WASHINGTON — WASHINGTON -- As yesterday's inaugural ceremonies were about to get under way, Sen. Barbara A. Mikulski stepped to the side of the platform where President Clinton would soon take the oath of office and gazed down at a quarter-million people spread out before her.

"Hi, everybody," she shouted, grinning, to no one in particular.


Then the Democrat from Baltimore, clad in a purple wool coat and red beret, pulled out a tiny camera and started snapping away.

She wasn't the only shooter in the official crowd. Other members of Congress were doing the same thing, looking very much like tourists on their first visit to Washington, including Sens. Patrick J. Leahy of Vermont, Dale Bumpers of Arkansas, John B. Breaux of Louisiana and House Republican Leader Robert H. Michel of Illinois.


Ms. Mikulski said while she enjoyed the inaugural address that followed her picture-taking, she was somewhat surprised by the brevity of the speech, given Mr. Clinton's reputation as a long-winded speaker.

"He's like me," she said later. "He likes to snack, he likes to stay up late and he likes to talk."

But if it was brief, she said, "it was also inspirational." The senator said she was especially pleased by Mr. Clinton's call to America's young people as well as his insistence on the importance of personal responsibility. It's time, she said, "to return to our roots and return to responsibility. Government can form a partnership with people who practice self-help."

Praise for Mr. Clinton's address from Maryland's representatives on Capitol Hill was bipartisan, as even Republican gave the new president at least a one-day honeymoon.

"He had a couple of good lines," said Rep. Helen Delich Bentley, a Republican. "I liked the part about nothing being wrong in America that couldn't be cured by what is right. He spoke well. . . . I just hope he lives up to it."

On the other hand, the Baltimore County congresswoman said, the poem recited by Maya Angelou, "was a little long. She lost me at about the fourth line."

Sen. Paul S. Sarbanes wasn't as surprised by the length of the speech but was just as pleased with its message.

"I thought it was excellent. He touched on the themes he sounded during the campaign -- opportunity and responsibility, and the challenges that government faces," said the Democrat from Baltimore.


Rep. Benjamin L. Cardin said the speech's length was "a pleasant surprise.
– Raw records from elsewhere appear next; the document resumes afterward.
(** * nutcracker: frame reconstruction and schema inference

    A shallow embedding of [src/nutcracker/smush/decode.py],
    [src/nutcracker/core/index.py] and [src/nutcracker/core/chunk.py],
    followed by the properties of the specification that concern them and by
    further properties read off the code.

    Conventions of the embedding:
    - a Python [int] is a [Z]; a [bytes] value is a list of [byte];
    - a function that may raise returns a [result]; [Raise e] is the
      exception leaving the function, [Ok v] its return value;
    - a generator returns the list of the values it yields together with the
      exception, if any, that ends the iteration;
    - [assert] statements are executed (the interpreter's default mode);
    - [print] and logging calls have no effect on the values computed and are
      left out. *)

From Stdlib Require Import ZArith Lia.
From Stdlib.Strings Require Import Byte.
From stdpp Require Import base option list strings pretty gmap.

#[global] Set Warnings "-register-all".

Local Open Scope string_scope.
Local Open Scope Z_scope.

(** ** Exceptions as values *)

Inductive result (E A : Type) : Type :=
| Ok (a : A)
| Raise (e : E).
Arguments Ok {E A} a.
Arguments Raise {E A} e.

#[global] Instance result_ret {E} : MRet (result E) := fun _ a => Ok a.
#[global] Instance result_bind {E} : MBind (result E) :=
  fun _ _ f m => match m with Ok a => f a | Raise e => Raise e end.
#[global] Instance result_fmap {E} : FMap (result E) :=
  fun _ _ f m => match m with Ok a => Ok (f a) | Raise e => Raise e end.

(** ** Byte strings *)

Abbreviation bytes := (list byte).

#[global] Instance byte_eq_decision : EqDecision byte := Byte.byte_eq_dec.

Definition byte_to_Z (b : byte) : Z := Z.of_N (Byte.to_N b).

(** [len(x)] *)
Definition len {A} (l : list A) : Z := Z.of_nat (length l).

(** [v in range(256)] *)
Definition in_byte_range (v : Z) : bool := (0 <=? v) && (v <? 256).

(** [struct.unpack('>I', b)]: one big-endian unsigned 32-bit integer; the
    buffer must hold exactly four bytes. *)
Definition be_uint32 (b0 b1 b2 b3 : byte) : Z :=
  Z.lor (Z.shiftl (byte_to_Z b0) 24)
    (Z.lor (Z.shiftl (byte_to_Z b1) 16)
       (Z.lor (Z.shiftl (byte_to_Z b2) 8) (byte_to_Z b3))).

(** One little-endian signed 16-bit integer, the ['h'] format. *)
Definition le_int16 (lo hi : byte) : Z :=
  let u := Z.lor (byte_to_Z lo) (Z.shiftl (byte_to_Z hi) 8) in
  if u <? 32768 then u else u - 65536.

Fixpoint le_int16s (b : bytes) : list Z :=
  match b with
  | lo :: hi :: rest => le_int16 lo hi :: le_int16s rest
  | _ => []
  end.

(** * smush/decode.py *)

Module image.
(** [image.ImagePosition]: the bounding box of a frame object. *)
Record ImagePosition : Type := mkImagePosition { x1 : Z; y1 : Z; x2 : Z; y2 : Z }.

(** [image.Matrix]: rows of palette indices. *)
Definition Matrix : Type := list (list Z).
End image.

Module fobj.
(** The header [unobj] extracts from a frame object. *)
Record FrameObjectHeader : Type :=
  mkFrameObjectHeader { codec : Z; x1 : Z; y1 : Z; x2 : Z; y2 : Z }.
End fobj.

Module Decode.

Inductive Exception : Type :=
| AssertionError
| ValueError
| StructError
| ExternalError (origin : string).

Abbreviation res := (result Exception).

(** [smush.types.Element], as far as this module reads it. *)
Inductive Element : Type :=
  mkElement { tag : string; children : list Element; data : bytes }.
It's cold out there. This wasn't a time for detail. It was a time to set the mood."

One Maryland legislator who did not attend was Rep. Wayne T. Gilchrest, who decided to stay home because his 19-year old son Kevin headed off to Parris Island yesterday for Marine Corps boot camp. Mr. Gilchrest, a Republican from Maryland's Eastern Shore, was hoping his son would call home yesterday morning, though he did not.

"I watched the speech on television," he said. "They didn't need me in Washington."

For Rep. Kweisi Mfume, the day wasn't special only because there was an inauguration, even of a fellow Democrat. Another high point was the chance to escort African National Congress President Nelson Mandela, whom he invited to the ceremony.